-------- SOURCE RECORDS --------

(** a step of a sender, or of the Event, leaves all of it but the queue *)
Lemma inv_other e0 s s' vs : inv e0 s -> lpos s' = lpos s -> owner s' = owner s -> active s' = active s -> quit s' = quit s ->
  (live s -> live s') -> queue s' = queue s ++ vs -> produced s' = produced s ++ vs -> handled s' = handled s ->
  dropped s' = dropped s -> env s' = env s -> inv e0 s'.
Proof.
  intros [Hp Ha Hs Hd] El Eo Ea Eq Hl Equ Ep Eh Edr Ee. split.
  - unfold phase, not_running in *. rewrite Eo, Ea, Eq, El. destruct (owner s) as [| | | |[]| | | | | | |]; naive_solver.
  - unfold flight. rewrite Ep, Ha, Eh, El, Edr, Equ. by rewrite <- !app_assoc.
  - by rewrite Eh, Ee, El, Eq.
  - by rewrite Edr, Eq, El.
Qed.
Lemma on_event_ok {A} (f : signal_event -> A * signal_event) k s s' : on_event f k s = Ok s' ->
  exists e, queueEvent s = Live e /\ k (fst (f e)) (set_event (Live (snd (f e))) s) = Ok s'.
Proof. unfold on_event. destruct (queueEvent s) as [| |e]; [done..|]. destruct (f e) as [a e'] eqn:Ef. intros H. exists e. by rewrite Ef. Qed.
Lemma loop_send_inv e0 i p s s' : inv e0 s -> send_step i p s = Ok s' -> inv e0 s'.
Proof.
  intros Hi. unfold send_step. destruct (spos p) as [|v|v|].
  - destruct (todo p) as [|v vs]; [by intros [= <-]|]. intros [= <-]. destruct (active s) eqn:Ea;
      apply (inv_other e0 s _ [] Hi); cbn; rewrite ?app_nil_r, ?Ea; done.
  - intros [= <-]. destruct (quit s) eqn:Eq; apply (inv_other e0 s _ [] Hi); cbn; rewrite ?app_nil_r, ?Eq; done.
  - intros [= <-]. by apply (inv_other e0 s _ [v] Hi).
  - intros (e & He & [= <-])%on_event_ok. apply (inv_other e0 s _ [] Hi); cbn; rewrite ?app_nil_r; done.
Qed.
Lemma alarm_loop_inv e0 s s' : inv e0 s -> alarm_step s = Ok s' -> inv e0 s'.
Proof.
  intros Hi. unfold alarm_step. destruct (lpos s) eqn:El; try by intros [= <-]. destruct (queueEvent s) eqn:Ee; try by intros [= <-].
  intros [= <-]. apply (inv_other e0 s _ [] Hi); cbn; rewrite ?app_nil_r; done.
Qed.
(** a step of the loop's thread, which leaves the owner and the flags *)
Lemma phase_loop s s' : phase s -> lpos s <> L_none -> lpos s <> L_done -> lpos s' <> L_none -> owner s' = owner s ->
  active s' = active s -> quit s' = quit s -> (live s -> live s') -> phase s'.
Proof.
  unfold phase, not_running. intros Hp Hn Hd Hn' -> -> -> Hl. destruct (owner s) as [| | | |[]| | | | | | |]; try naive_solver.
  destruct (active s); naive_solver.
Qed.
Lemma loop_inv e0 s s' : inv e0 s -> loop_step s = Ok s' -> inv e0 s'.
Proof.
  intros Hi. pose proof Hi as [Hp Ha (b & Hs & Hb & Hq) Hd]. unfold loop_step. destruct (lpos s) eqn:El; try (by intros [= <-]).
  all: assert (b = true) as -> by (destruct b; [done|specialize (Hb eq_refl); congruence]).
  all: unfold flight in Ha; rewrite El in Ha.
  all: assert (forall s2, env s2 = env s -> handled s2 = handled s -> (lpos s2 = L_done -> quit s2 = true) ->
    exists b, serve (handled s2) e0 = Ok (b, env s2) /\ (b = false -> lpos s2 = L_done) /\ (lpos s2 = L_done -> quit s2 = true \/ b = false))
    as Hsv by (intros s2 -> -> H2; exists true; split; [done|split; [done|auto]]).
  - intros [= <-]. split; [apply (phase_loop s); cbn; rewrite ?El; by destruct (quit s)|unfold flight; cbn; by destruct (quit s)|apply Hsv; cbn; by destruct (quit s)|].
    cbn. intros H. destruct (Hd H) as [-> _]. auto.
  - destruct (queue s) as [|v q] eqn:Eq; intros [= <-]; (split; [apply (phase_loop s); cbn; by rewrite ?El| |by apply Hsv|cbn; naive_solver]); cbn.
    + by rewrite Eq.
    + rewrite Ha. destruct (dropped s) eqn:Edr; [done|]. destruct Hd as [_ [|[]]]; done.
  - assert (dropped s = []) as Edr by (destruct (dropped s); [done|destruct Hd as [_ [|[]]]; done]).
    intros [= <-]. destruct (quit s) eqn:Eq; (split; [apply (phase_loop s); cbn; by rewrite ?El|unfold flight; cbn; by rewrite ?Ha, ?Edr|by apply Hsv|]);
      cbn; [by auto|by rewrite Edr].
  - assert (dropped s = []) as Edr by (destruct (dropped s); [done|destruct Hd as [_ [|[]]]; done]).
    intros ([r e] & Hh & [= <-])%obind_inv. split; cbn.
    + apply (phase_loop s); cbn; rewrite ?El; try done. by destruct r.
    + rewrite Ha, Edr. unfold flight; cbn. destruct r; by rewrite <- !app_assoc.
    + exists r. rewrite serve_app, Hs. cbn. unfold bind. rewrite Hh. cbn. destruct r; naive_solver.
    + by rewrite Edr.
  - intros [= <-]. split; [apply (phase_loop s); cbn; rewrite ?El; by destruct (quit s)|unfold flight; cbn; by destruct (quit s)|apply Hsv; cbn; by destruct (quit s)|].
    cbn. intros H. destruct (Hd H) as [-> _]. auto.
  - intros (e & He & [= <-])%on_event_ok. split; [|unfold flight; cbn; by destruct (fst (event_wait e))|apply Hsv; cbn; by destruct (fst (event_wait e))|].
    + apply (phase_loop s); cbn; rewrite ?El; try done. by destruct (fst (event_wait e)).
    + cbn. intros H. destruct (Hd H) as [_ [|[]]]; done.
  - destruct (queueEvent s) as [| |e] eqn:Ee; [by intros [= <-]..|]. destruct (Nat.eqb _ _); [|by intros [= <-]]. intros [= <-].
    split; [apply (phase_loop s); cbn; by rewrite ?El|done|by apply Hsv|]. cbn. intros H. destruct (Hd H) as [? _]. auto.
Qed.
Lemma inv_owner e0 s s' : inv e0 s -> produced s' = produced s -> handled s' = handled s -> dropped s' = dropped s -> queue s' = queue s ->
  env s' = env s -> phase s' ->
  (lpos s' = lpos s /\ (quit s = true -> quit s' = true \/ lpos s = L_none) \/ lpos s = L_none /\ lpos s' = L_test) -> inv e0 s'.
Proof.
  intros [_ Ha (b & Hb & Hb' & Hdq) Hd] E1 E2 E3 E4 E5 Hp Hl. split; [done| | |].
  - unfold flight in *. rewrite E1, E2, E3, E4, Ha. destruct Hl as [[-> _]|[-> ->]]; done.
  - rewrite E2, E5. exists b. split; [done|]. destruct Hl as [[-> Hk]|[El ->]].
    + split; [done|]. intros Hdn. destruct (Hdq Hdn) as [Hqt|]; [|auto]. destruct (Hk Hqt); [auto|congruence].
    + split; [|done]. intros ->. specialize (Hb' eq_refl). congruence.
  - rewrite E3. intros H. destruct (Hd H) as [Hq Hl']. destruct Hl as [[-> Hk]|[El _]]; [|rewrite El in Hl'; naive_solver].
    destruct (Hk Hq) as [|El]; [done|]. rewrite El in Hl'. naive_solver.
Qed.
#[local] Ltac owner_case Hi := intros [= <-]; apply (inv_owner _ _ _ Hi); try reflexivity; unfold phase, live, not_running; cbn.
Lemma owner_inv e0 c s s' : inv e0 s -> owner_step c s = Ok s' -> inv e0 s'.
Proof.
  intros Hi. pose proof (inv_phase e0 s Hi) as Hp. unfold owner_step. unfold phase, live, not_running in Hp.
  destruct (owner s) as [| | | |r| | | | | | |] eqn:Eo.
  - owner_case Hi; naive_solver.
  - owner_case Hi; naive_solver.
  - destruct c; owner_case Hi; naive_solver.
  - owner_case Hi; naive_solver.
  - owner_case Hi; [|naive_solver]. destruct r; [destruct Hp as (? & -> & ? & ?)|destruct Hp as (? & -> & ?)]; auto.
  - destruct (active s) eqn:Ea; owner_case Hi; rewrite ?Ea; naive_solver.
  - destruct (queueEvent s) as [| |e] eqn:Ee; [naive_solver..|]. unfold signal, on_event. rewrite Ee. cbn. owner_case Hi; naive_solver.
  - destruct (lpos s) eqn:El; try (by intros [= <-]). owner_case Hi; naive_solver.
  - owner_case Hi; naive_solver.
  - destruct (queueEvent s) eqn:Ee; owner_case Hi; naive_solver.
  - owner_case Hi; naive_solver.
  - by intros [= <-].
Qed.
Lemma loop_step_inv e0 e s s' : inv e0 s -> step e s = Ok s' -> inv e0 s'.
Proof.
  intros Hi. destruct e as [|i|c|]; cbn [step]; [by apply loop_inv| |by apply owner_inv|by apply alarm_loop_inv].
  destruct (senders s !! i); [by apply loop_send_inv|by intros [= <-]].
Qed.
Lemma loop_fresh_inv todos e0 : inv e0 (fresh todos e0).
Proof. split; [done..|by exists true|done]. Qed.
Lemma loop_run_inv todos e0 es s : run es (fresh todos e0) = Ok s -> inv e0 s.
Proof.
  apply (run_keeps (inv e0) (fun _ => true)); [by intros; eapply loop_step_inv|by induction es|apply loop_fresh_inv].
Qed.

--------

Repeat exactly, and only, the run of lines from the start of the material above through the line that holds "(live s -> live s') -> queue".

● SOLUTION TO THE EXERCISE:
(** a step of a sender, or of the Event, leaves all of it but the queue *)
Lemma inv_other e0 s s' vs : inv e0 s -> lpos s' = lpos s -> owner s' = owner s -> active s' = active s -> quit s' = quit s ->
  (live s -> live s') -> queue s' = queue s ++ vs -> produced s' = produced s ++ vs -> handled s' = handled s ->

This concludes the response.